What to Do if You See a Swarm

honey bee swarm

Swarming season is upon us. As the overwintering period ends, chances for swarming behavior in honey bee colonies increase between spring and early summer. Are you prepared for what to do if you encounter a swarm this year?

First, let’s clear up some confusion on what exactly a swarm is. Rather than simply being a plural term to describe any group of bees, a “swarm of bees” refers to a natural behavior that honey bee colonies use for reproduction. A swarm occurs when a colony splits as the old queen is replaced. The first queen leaves the hive with roughly half of the worker bees and as much honey as they can carry, and they reestablish themselves on a structure nearby to their original hive. While scout bees leave in search of a new hive location, the worker bees in the swarm cluster around the queen (called festooning) and link to each other’s bodies, hanging onto their arms and legs to create a form that keeps the swarm together.

Swarms can often be found in places such as tree branches, small clumps of vegetation, fences, mailboxes, walls or even simply on the ground. They are often reported to local pest control agencies or fire departments. This is where beekeepers’ expertise certainly comes in handy, as they can safely capture swarms and transfer the bees to a colony of their own.

If you do come across a swarm, don’t fret! When they are swarming, honey bees are typically very docile, as they’ve gobbled up full honey stores and are full and happy. They also don’t have hives with honey stores and brood to protect. If they are swarming, you can also count on the fact that the honey bees are most likely local and carry strong genetics. Swarming is a behavior that only healthy bees that survived the winter and were well-equipped in preparation to leave the hive tend to exhibit. As a beekeeper, in terms of building up your current hives, capturing local swarms is often as a great method to incorporate new bees into your colonies that have strong genetics and will fare well.

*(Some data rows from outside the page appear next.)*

(* ===== verification/HeapLayout.v ===== *)
(** * The layout of the heap (libpmemobj/heap_layout.h, heap.h)

    A heap is a header followed by zones; a zone is a header, one 8-byte chunk
    header per chunk, and the chunks of 256 KiB.  A run is a chunk, or several,
    that starts with the size and alignment of its blocks and a bitmap.
    Structures are addresses, fields are loads at their offsets. *)
From stdpp Require Import base numbers list list_numbers.
From Stdlib Require Import ZArith Lia Bool.
From S2P Require Import Prelude Pmem Container.

Definition UINT64_MAX : Z := 2 ^ 64 - 1.

(** ** Sizes *)

Definition MAX_CHUNK : Z := 65535 - 7.
Definition CHUNKSIZE : Z := 1024 * 256.
Definition sizeof_chunk_header : Z := 8.
Definition sizeof_zone_header : Z := 64.
Definition sizeof_zone : Z := sizeof_zone_header + sizeof_chunk_header * MAX_CHUNK.
Definition sizeof_heap_header : Z := 1024.
Definition ZONE_MAX_SIZE : Z := sizeof_zone + CHUNKSIZE * MAX_CHUNK.

Definition RUN_BITS_PER_VALUE : Z := 64.
Definition sizeof_chunk_run_header : Z := 16.
Definition RUN_BASE_METADATA_VALUES : Z := sizeof_chunk_run_header / 8.
Definition RUN_BASE_METADATA_SIZE : Z := sizeof_chunk_run_header.
Definition RUN_CONTENT_SIZE : Z := CHUNKSIZE - RUN_BASE_METADATA_SIZE.
Definition RUN_CONTENT_SIZE_BYTES (size_idx : Z) : Z :=
  u64 (RUN_CONTENT_SIZE + u32 (size_idx - 1) * CHUNKSIZE).

Definition RUN_DEFAULT_METADATA_VALUES : Z := 40.
Definition RUN_DEFAULT_BITMAP_VALUES : Z := RUN_DEFAULT_METADATA_VALUES - RUN_BASE_METADATA_VALUES.
Definition RUN_DEFAULT_BITMAP_SIZE : Z := 8 * RUN_DEFAULT_BITMAP_VALUES.
Definition RUN_DEFAULT_BITMAP_NBITS : Z := RUN_BITS_PER_VALUE * RUN_DEFAULT_BITMAP_VALUES.
Definition RUN_DEFAULT_SIZE : Z := CHUNKSIZE - RUN_BASE_METADATA_SIZE - RUN_DEFAULT_BITMAP_SIZE.
Definition RUN_DEFAULT_SIZE_BYTES (size_idx : Z) : Z :=
  u64 (RUN_DEFAULT_SIZE + u32 (size_idx - 1) * CHUNKSIZE).

(** ** Flags and types *)

Definition CHUNK_FLAG_COMPACT_HEADER : Z := 1.
Definition CHUNK_FLAG_HEADER_NONE : Z := 2.
Definition CHUNK_FLAG_ALIGNED : Z := 4.
Definition CHUNK_FLAG_FLEX_BITMAP : Z := 8.

Definition CHUNK_TYPE_UNKNOWN : Z := 0.
Definition CHUNK_TYPE_FOOTER : Z := 1.
Definition CHUNK_TYPE_FREE : Z := 2.
Definition CHUNK_TYPE_USED : Z := 3.
Definition CHUNK_TYPE_RUN : Z := 4.
Definition CHUNK_TYPE_RUN_DATA : Z := 5.

Definition HEADER_LEGACY : Z := 0.
Definition HEADER_COMPACT : Z := 1.
Definition HEADER_NONE : Z := 2.
Definition MAX_HEADER_TYPES : Z := 3.

Definition header_type_to_size (t : Z) : Z :=
  if t =? HEADER_LEGACY then 64 else if t =? HEADER_COMPACT then 16 else 0.
Definition header_type_to_flag (t : Z) : Z :=
  if t =? HEADER_COMPACT then CHUNK_FLAG_COMPACT_HEADER
  else if t =? HEADER_NONE then CHUNK_FLAG_HEADER_NONE else 0.

Definition ALLOC_HDR_SIZE_SHIFT : Z := 48.
Definition ALLOC_HDR_FLAGS_MASK : Z := Z.shiftl 1 ALLOC_HDR_SIZE_SHIFT - 1.
Definition ALLOC_HDR_COMPACT_SIZE : Z := 16.

(** ** Accessors *)

Definition load16 (m : mem) (a : Z) : Z := dec_le (read_bytes m a 2).

(** The fields of [struct palloc_heap] that locate and write the heap. *)
Record palloc_heap := PHeap {
  heap_addr : Z;      (* the structure itself *)
  heap_ops : pmem_ops;
  layout : Z;
  heap_base : Z
}.

Definition ZID_TO_ZONE (layout zone_id : Z) : Z := layout + sizeof_heap_header + ZONE_MAX_SIZE * zone_id.
Definition GET_CHUNK_HDR (layout zone_id chunk_id : Z) : Z :=
  ZID_TO_ZONE layout zone_id + sizeof_zone_header + sizeof_chunk_header * chunk_id.
Definition GET_CHUNK (layout zone_id chunk_id : Z) : Z :=
  ZID_TO_ZONE layout zone_id + sizeof_zone + CHUNKSIZE * chunk_id.
Definition GET_CHUNK_RUN (layout zone_id chunk_id : Z) : Z := GET_CHUNK layout zone_id chunk_id.

Definition heap_get_chunk_hdr (heap : palloc_heap) (m : memory_block) : Z :=
  GET_CHUNK_HDR (layout heap) (zone_id m) (chunk_id m).
Definition heap_get_chunk (heap : palloc_heap) (m : memory_block) : Z :=
  GET_CHUNK (layout heap) (zone_id m) (chunk_id m).
Definition heap_get_chunk_run (heap : palloc_heap) (m : memory_block) : Z :=
  GET_CHUNK_RUN (layout heap) (zone_id m) (chunk_id m).

Definition HEAP_PTR_TO_OFF (heap : palloc_heap) (ptr : Z) : Z := u64 (ptr - heap_base heap).

(** [struct chunk_header] and [struct chunk_run]. *)
Definition hdr_type (m : mem) (hdr : Z) : Z := load16 m hdr.
Definition hdr_flags (m : mem) (hdr : Z) : Z := load16 m (hdr + 2).
Definition hdr_size_idx (m : mem) (hdr : Z) : Z := load32 m (hdr + 4).
Definition run_block_size_field (m : mem) (run : Z) : Z := load64 m run.
Definition run_alignment_field (m : mem) (run : Z) : Z := load64 m (run + 8).
Definition run_content (run : Z) : Z := run + sizeof_chunk_run_header.

(** BIT_IS_CLR(a, i). *)
Definition BIT_IS_CLR (a i : Z) : bool := Z.land a (u64 (Z.shiftl 1 i)) =? 0.

(** CALC_SIZE_IDX(unit_size, size) of bucket.h. *)
Definition CALC_SIZE_IDX (unit_size size : Z) : Z :=
  if size =? 0 then 0 else u32 ((size - 1) / unit_size + 1).

Definition util_div_ceil (a b : Z) : Z := u32 (u64 (a + b - 1) / b).
Definition util_popcount64 (v : Z) : Z :=
  Z.of_nat (length (List.filter (fun i => Z.testbit v i) (seqZ 0 64))).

So, let’s say you’re ready to capture a swarm, and you want to know how to best prepare in case you do happen upon one this year. Below are some helpful steps to keep in mind:

  1. Get the word out. If you know you’ll have interest in capturing a swarm this season, reach out to local pest control agencies, fire departments and neighbors to let them know you’re available to help should they encounter one. Then, keep your swarm gear in your vehicle in preparation for quick action, should you get a call. What type of gear is that, exactly? Read on…
  2. Brush up on best practices, common questions and tools you’ll need to have on hand. Some references we’d recommend are Bee Built’s How to Catch a Swarm and Install It in a Beehive article and Beekeeping Like a Girl’s How to Catch a Swarm of Bees guide. In these two links, you’ll find information on:
    • which types of materials you should purchase
    • steps to follow when you arrive at the swarm site (as well as what NOT to do)
    • helpful tricks for luring the bees into your temporary hive box
    • how long you should wait before transferring the swarm to a more permanent hive location

    It’s particularly important that you wear protective gear and exercise caution when encountering the swarm – and bring backup, if necessary.

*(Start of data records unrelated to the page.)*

(* ===== verification/MemblockRun.v ===== *)
(** * Runs: iteration over free blocks and their accounting *)
From stdpp Require Import base numbers list list_numbers.
From Stdlib Require Import ZArith Lia Bool.
From S2P Require Import Prelude Pmem Container Seglists HeapLayout Memblock MemblockBits.

(** Calling the callback on a list of blocks, up to the first error. *)
Fixpoint visit {A} (cb : memory_block -> A -> Z * A) (bs : list memory_block) (arg : A) : Z * A :=
  match bs with
  | [] => (0, arg)
  | b :: bs => let '(ret, arg) := cb b arg in if negb (ret =? 0) then (ret, arg) else visit cb bs arg
  end.

Lemma visit_app {A} (cb : memory_block -> A -> Z * A) b1 b2 arg :
  visit cb (b1 ++ b2) arg =
  let '(ret, arg) := visit cb b1 arg in if negb (ret =? 0) then (ret, arg) else visit cb b2 arg.
Proof.
  revert arg. induction b1 as [|b b1 IH]; intros arg; [done|]. cbn [app visit].
  destruct (cb b arg) as [ret a]. destruct (ret =? 0) eqn:E; cbn [negb]; [apply IH|by rewrite E].
Qed.

Definition blocks_at (m : memory_block) (base : Z) (l : list (Z * Z)) : list memory_block :=
  map (fun g => set_extent (base + g.1) g.2 m) l.

(** ** Bits of the shifted value *)

Lemma shifted_range v s : 0 <= v < 2 ^ 64 -> 0 <= s -> 0 <= Z.shiftr v s < 2 ^ 64 /\ (1 <= s -> Z.shiftr v s < 2 ^ 63).
Proof.
  intros Hv Hs. rewrite Z.shiftr_div_pow2 by done. pose proof (Z.pow_pos_nonneg 2 s ltac:(lia) Hs).
  split; [split; [apply Z.div_pos; lia|apply Z.div_lt_upper_bound; nia]|].
  intros Hs1. assert (2 ^ 1 <= 2 ^ s) by (apply Z.pow_le_mono_r; lia).
  apply Z.div_lt_upper_bound; [lia|]. change (2 ^ 64) with (2 * 2 ^ 63) in Hv. nia.
Qed.

Lemma high_bit v j : 0 <= v < 2 ^ 64 -> 64 <= j -> Z.testbit v j = false.
Proof.
  intros Hv Hj. rewrite <- (Z.mod_small v (2 ^ 64)) by lia. apply Z.mod_pow2_bits_high. lia.
Qed.

Lemma all_ones j : 0 <= j < 64 -> Z.testbit UINT64_MAX j = true.
Proof.
  intros Hj. change UINT64_MAX with (Z.ones 64). rewrite Z.testbit_ones by lia.
  destruct (Z.leb_spec 0 j), (Z.ltb_spec j 64); lia || done.
Qed.

Lemma lnot_zero w : 0 <= w < 2 ^ 64 -> u64 (Z.lnot w) = 0 -> w = UINT64_MAX.
Proof.
  intros Hw H. apply Z.bits_inj'. intros j Hj. destruct (Z.lt_ge_cases j 64).
  - rewrite all_ones by lia. pose proof (u64_lnot_bit w j ltac:(lia)) as E. rewrite H, Z.testbit_0_l in E.
    by destruct (Z.testbit w j).
  - rewrite !high_bit; [done|unfold UINT64_MAX; lia|lia|lia|lia].
Qed.

(** The two indices the loop computes: one of them is 0. *)
Lemma jump_spec w :
  0 <= w < 2 ^ 64 -> w <> 0 -> w <> UINT64_MAX ->
  let off := util_lssb_index64 (u64 (Z.lnot w)) in
  let size := util_lssb_index64 w in
  (size = 0 /\ 1 <= off < 64 /\ Z.testbit w off = false /\ forall j, 0 <= j < off -> Z.testbit w j = true) \/
  (off = 0 /\ 1 <= size < 64 /\ Z.testbit w size = true /\ forall j, 0 <= j < size -> Z.testbit w j = false).
Proof.
  intros Hw H0 H1 off size. destruct (lssb_spec w Hw H0) as (S1 & S2 & S3). fold size in S1, S2, S3.
  destruct (lssb_spec (u64 (Z.lnot w)) (u64_range _)) as (O1 & O2 & O3); [intros E; by apply lnot_zero in E|].
  fold off in O1, O2, O3. rewrite u64_lnot_bit in O2 by lia. apply negb_true_iff in O2.
  assert (forall j, 0 <= j < off -> Z.testbit w j = true) as O4.
  { intros j Hj. specialize (O3 j Hj). rewrite u64_lnot_bit in O3 by lia. by apply negb_false_iff in O3. }
  destruct (Z.eq_dec size 0) as [E|E].
  - left. split; [done|]. split; [|done]. destruct (Z.eq_dec off 0) as [E'|]; [|lia].
    rewrite E in S2. rewrite E' in O2. congruence.
  - right. split; [|split; [lia|done]]. destruct (Z.eq_dec off 0); [done|].
    specialize (S3 0 ltac:(lia)). specialize (O4 0 ltac:(lia)). congruence.
Qed.

(** ** The loop over one value *)

Section Iterate.
Context (heap : palloc_heap) (v : mem).
Context {A : Type} (cb : memory_block -> A -> Z * A).

Lemma rebuild_extent m o s :
  memblock_rebuild_state heap v m = Some m -> memblock_rebuild_state heap v (set_extent o s m) = Some (set_extent o s m).
Proof.
  unfold memblock_rebuild_state. change (memblock_detect_type heap v (set_extent o s m)) with (memblock_detect_type heap v m).
  change (memblock_header_type heap v (set_extent o s m)) with (memblock_header_type heap v m).
  destruct (memblock_detect_type heap v m) as [t|]; [|done]. cbn [mbind option_bind]. intros [= H].
  f_equal. unfold set_runtime, set_extent in *. cbn. destruct m as [a b c d e f g h]. cbn in H. injection H as -> -> -> ->. done.
Qed.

  3. As with many experiences one may have as a beekeeper, especially if you are a new beekeeper, it’s best to seek assistance and advice from a more experienced apiarist in your community. The best way to find a trusted mentor for situations like this is to reach out to your local beekeeping association(s) to find someone who is willing to offer guidance or even in-person assistance. Knowledge is power, and the best way to learn is hands-on. A seasoned beekeeper is often available and more than happy to provide guidance to make your first attempt at capturing a swarm a success.

There you have it. Brush up on the helpful tips and tricks outlined above (and feel free to do some further reading of the many resources available online, such as in industry publications like Bee Culture or American Bee Journal), and you’re bound to be swarm-ready this year!